(** Every response [predict] returns is well formed: its MRI is the one
    [compute_mri] returns, an integer of [0, 100]; the risk fields, forecast
    label, coach tip and recovery hint are those of the tier of that MRI; the
    confidence is the one computed from it; the forecast holds seven
    integers of [0, 100]; and the weekly series holds the seven fixed labels
    and two lists of seven integers of [0, 100]. *)
Theorem predict_response_well_formed {RT : PyRuntime} (p : gmap string pyval)
    (g g' : rng) (resp : response) :
  run (predict p) g = (Ok resp, g') ->
  compute_mri p = Ok (resp_mri resp) /\ 0 <= resp_mri resp <= 100
  /\ resp_risk resp = {| risk_label := label (risk_package (resp_mri resp));
                         risk_level := level (risk_package (resp_mri resp));
                         risk_pill := pill (risk_package (resp_mri resp)) |}
  /\ resp_forecast_label resp = forecast_label (risk_package (resp_mri resp))
  /\ resp_coach_tip resp = coach_tip (risk_package (resp_mri resp))
  /\ resp_recovery_now resp = recovery_now (risk_package (resp_mri resp))
  /\ resp_confidence resp = confidence_of (resp_mri resp)
  /\ length (resp_forecast resp) = 7%nat
  /\ Forall (fun v => 0 <= v <= 100) (resp_forecast resp)
  /\ weekly_labels (resp_weekly resp) = ["Mon"; "Tue"; "Wed"; "Thu"; "Fri"; "Sat"; "Sun"]
  /\ length (weekly_mri (resp_weekly resp)) = 7%nat
  /\ length (weekly_load (resp_weekly resp)) = 7%nat
  /\ Forall (fun v => 0 <= v <= 100) (weekly_mri (resp_weekly resp))
  /\ Forall (fun v => 0 <= v <= 100) (weekly_load (resp_weekly resp)).
Proof.
  intros H. destruct (compute_mri p) as [mri|e] eqn:Hmri.
  - destruct (compute_mri_extracts p mri Hmri) as (m & Hm).
    pose proof (compute_mri_range p mri Hmri) as Hr.
    pose proof (predict_after_seed p mri m g Hmri Hm) as Hp. cbv zeta in Hp.
    destruct (seed_of mri _ p) as [seed|e].
    + destruct Hp as (fc & w & Hrun & Hrest). rewrite Hrun in H.
      injection H as <- _. cbn. repeat split; try tauto; lia.
    + rewrite Hp in H. discriminate.
  - unfold predict in H. rewrite run_lift_bind, Hmri in H. discriminate.
Qed.
(** * Alvarium SDK, package [contracts]: enumerations, tag lookup and the
      [Annotation] JSON decoder.

    Shallow embedding of [pkg/contracts/constants.go], [pkg/contracts/layer.go]
    and [pkg/contracts/annotation.go].

    Go strings are byte sequences and are modelled by [string]; the named
    string types ([HashType], [LayerType], ...) are [string] itself, as in Go
    any string converts to them. *)

From Stdlib Require Import String Ascii List Bool NArith.
Import ListNotations.
Open Scope string_scope.

(** ** constants.go *)

Definition ContentType := string.
Definition ContentTypeJSON : ContentType := "application/json".

Definition NetType := string.
Definition Mainnet : NetType := "mainnet".
Definition Testnet : NetType := "testnet".
Definition Previewnet : NetType := "previewnet".
Definition Local : NetType := "local".

Definition NetType_Validate (t : NetType) : bool :=
  if (t =? Mainnet) || (t =? Testnet) || (t =? Previewnet) || (t =? Local)
  then true
  else false.

Definition HashType := string.
Definition MD5Hash : HashType := "md5".
Definition SHA256Hash : HashType := "sha256".
Definition NoHash : HashType := "none".

Definition HashType_Validate (t : HashType) : bool :=
  if (t =? MD5Hash) || (t =? SHA256Hash) || (t =? NoHash)
  then true
  else false.

Definition KeyAlgorithm := string.
Definition KeyEd25519 : KeyAlgorithm := "ed25519".
Definition KeyEcdsaX509 : KeyAlgorithm := "ecdsa-x509".
Definition KeyEcdsaSecp256k1 : KeyAlgorithm := "ecdsa-secp256k1".

Definition KeyAlgorithm_Validate (k : KeyAlgorithm) : bool :=
  if (k =? KeyEd25519) || (k =? KeyEcdsaX509) || (k =? KeyEcdsaSecp256k1)
  then true
  else false.

Definition StreamType := string.
Definition ConsoleStream : StreamType := "console".
Definition MockStream : StreamType := "mock".
Definition MqttStream : StreamType := "mqtt".
Definition PravegaStream : StreamType := "pravega".
Definition HederaStream : StreamType := "hedera".

Definition StreamType_Validate (t : StreamType) : bool :=
  if (t =? MockStream) || (t =? MqttStream) || (t =? PravegaStream)
     || (t =? ConsoleStream) || (t =? HederaStream)
  then true
  else false.
(** * Account rotation, credential vault and time-window filter

    A shallow embedding of the account manager ([xhs_account_manager.py])
    and of the browser monitor's time handling, run loop and data storage
    ([xhs_browser_monitor.py]).

    Conventions of the embedding
    - a Python [str] is a [string], read as the UTF-8 encoding of the text
      (substring tests and replacements on code points and on UTF-8 bytes
      agree); [bytes] is [list byte];
    - a Python [int] is a [Z]; a [float] that holds a quotient of integers
      is kept exact, as a [Q] or as the integer it is truncated to;
    - a naive [datetime] is the number of microseconds since
      0001-01-01T00:00:00, the linear time on which Python's own comparison
      and [timedelta] arithmetic work; a [timedelta] is a number of
      microseconds;
    - [datetime.now()], [os.urandom] and the answers to [getpass] are
      arguments of the functions that read them;
    - a [dict] is an association list in insertion order;
    - a call that may raise returns a [result];
    - the [cryptography] package and the local time zone are parameters
      ([CryptoLib], [LocalZone]); [base64], [int], [strptime] and
      [fromisoformat] are modelled on the inputs the program gives them;
    - a file is what it holds: the records of the accounts file, the
      value a JSON document encodes, the header and rows of a CSV table.

    The first part holds the definitions, the second the properties. *)

From Stdlib Require Import ZArith List String Ascii Bool Lia QArith.
From Stdlib.Strings Require Import Byte.
From Stdlib Require Import DecimalString.
From Stdlib Require DecimalN DecimalPos.
Import ListNotations.
Open Scope string_scope.
Open Scope Z_scope.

_What the exercise asks:_ From the first line to the last, retype the records exactly as they stand above.

_Your solution:_
(** Every response [predict] returns is well formed: its MRI is the one
    [compute_mri] returns, an integer of [0, 100]; the risk fields, forecast
    label, coach tip and recovery hint are those of the tier of that MRI; the
    confidence is the one computed from it; the forecast holds seven
    integers of [0, 100]; and the weekly series holds the seven fixed labels
    and two lists of seven integers of [0, 100]. *)
Theorem predict_response_well_formed {RT : PyRuntime} (p : gmap string pyval)
    (g g' : rng) (resp : response) :
  run (predict p) g = (Ok resp, g') ->
  compute_mri p = Ok (resp_mri resp) /\ 0 <= resp_mri resp <= 100
  /\ resp_risk resp = {| risk_label := label (risk_package (resp_mri resp));
                         risk_level := level (risk_package (resp_mri resp));
                         risk_pill := pill (risk_package (resp_mri resp)) |}
  /\ resp_forecast_label resp = forecast_label (risk_package (resp_mri resp))
  /\ resp_coach_tip resp = coach_tip (risk_package (resp_mri resp))
  /\ resp_recovery_now resp = recovery_now (risk_package (resp_mri resp))
  /\ resp_confidence resp = confidence_of (resp_mri resp)
  /\ length (resp_forecast resp) = 7%nat
  /\ Forall (fun v => 0 <= v <= 100) (resp_forecast resp)
  /\ weekly_labels (resp_weekly resp) = ["Mon"; "Tue"; "Wed"; "Thu"; "Fri"; "Sat"; "Sun"]
  /\ length (weekly_mri (resp_weekly resp)) = 7%nat
  /\ length (weekly_load (resp_weekly resp)) = 7%nat
  /\ Forall (fun v => 0 <= v <= 100) (weekly_mri (resp_weekly resp))
  /\ Forall (fun v => 0 <= v <= 100) (weekly_load (resp_weekly resp)).
Proof.
  intros H. destruct (compute_mri p) as [mri|e] eqn:Hmri.
  - destruct (compute_mri_extracts p mri Hmri) as (m & Hm).
    pose proof (compute_mri_range p mri Hmri) as Hr.
    pose proof (predict_after_seed p mri m g Hmri Hm) as Hp. cbv zeta in Hp.
    destruct (seed_of mri _ p) as [seed|e].
    + destruct Hp as (fc & w & Hrun & Hrest). rewrite Hrun in H.
      injection H as <- _. cbn. repeat split; try tauto; lia.
    + rewrite Hp in H. discriminate.
  - unfold predict in H. rewrite run_lift_bind, Hmri in H. discriminate.
Qed.
(** * Alvarium SDK, package [contracts]: enumerations, tag lookup and the
      [Annotation] JSON decoder.

    Shallow embedding of [pkg/contracts/constants.go], [pkg/contracts/layer.go]
    and [pkg/contracts/annotation.go].

    Go strings are byte sequences and are modelled by [string]; the named
    string types ([HashType], [LayerType], ...) are [string] itself, as in Go
    any string converts to them. *)

From Stdlib Require Import String Ascii List Bool NArith.
Import ListNotations.
Open Scope string_scope.

(** ** constants.go *)

Definition ContentType := string.
Definition ContentTypeJSON : ContentType := "application/json".

Definition NetType := string.
Definition Mainnet : NetType := "mainnet".
Definition Testnet : NetType := "testnet".
Definition Previewnet : NetType := "previewnet".
Definition Local : NetType := "local".

Definition NetType_Validate (t : NetType) : bool :=
  if (t =? Mainnet) || (t =? Testnet) || (t =? Previewnet) || (t =? Local)
  then true
  else false.

Definition HashType := string.
Definition MD5Hash : HashType := "md5".
Definition SHA256Hash : HashType := "sha256".
Definition NoHash : HashType := "none".

Definition HashType_Validate (t : HashType) : bool :=
  if (t =? MD5Hash) || (t =? SHA256Hash) || (t =? NoHash)
  then true
  else false.

Definition KeyAlgorithm := string.
Definition KeyEd25519 : KeyAlgorithm := "ed25519".
Definition KeyEcdsaX509 : KeyAlgorithm := "ecdsa-x509".
Definition KeyEcdsaSecp256k1 : KeyAlgorithm := "ecdsa-secp256k1".

Definition KeyAlgorithm_Validate (k : KeyAlgorithm) : bool :=
  if (k =? KeyEd25519) || (k =? KeyEcdsaX509) || (k =? KeyEcdsaSecp256k1)
  then true
  else false.

Definition StreamType := string.
Definition ConsoleStream : StreamType := "console".
Definition MockStream : StreamType := "mock".
Definition MqttStream : StreamType := "mqtt".
Definition PravegaStream : StreamType := "pravega".
Definition HederaStream : StreamType := "hedera".

Definition StreamType_Validate (t : StreamType) : bool :=
  if (t =? MockStream) || (t =? MqttStream) || (t =? PravegaStream)
     || (t =? ConsoleStream) || (t =? HederaStream)
  then true
  else false.
(** * Account rotation, credential vault and time-window filter

    A shallow embedding of the account manager ([xhs_account_manager.py])
    and of the browser monitor's time handling, run loop and data storage
    ([xhs_browser_monitor.py]).

    Conventions of the embedding
    - a Python [str] is a [string], read as the UTF-8 encoding of the text
      (substring tests and replacements on code points and on UTF-8 bytes
      agree); [bytes] is [list byte];
    - a Python [int] is a [Z]; a [float] that holds a quotient of integers
      is kept exact, as a [Q] or as the integer it is truncated to;
    - a naive [datetime] is the number of microseconds since
      0001-01-01T00:00:00, the linear time on which Python's own comparison
      and [timedelta] arithmetic work; a [timedelta] is a number of
      microseconds;
    - [datetime.now()], [os.urandom] and the answers to [getpass] are
      arguments of the functions that read them;
    - a [dict] is an association list in insertion order;
    - a call that may raise returns a [result];
    - the [cryptography] package and the local time zone are parameters
      ([CryptoLib], [LocalZone]); [base64], [int], [strptime] and
      [fromisoformat] are modelled on the inputs the program gives them;
    - a file is what it holds: the records of the accounts file, the
      value a JSON document encodes, the header and rows of a CSV table.

    The first part holds the definitions, the second the properties. *)

From Stdlib Require Import ZArith List String Ascii Bool Lia QArith.
From Stdlib.Strings Require Import Byte.
From Stdlib Require Import DecimalString.
From Stdlib Require DecimalN DecimalPos.
Import ListNotations.
Open Scope string_scope.
Open Scope Z_scope.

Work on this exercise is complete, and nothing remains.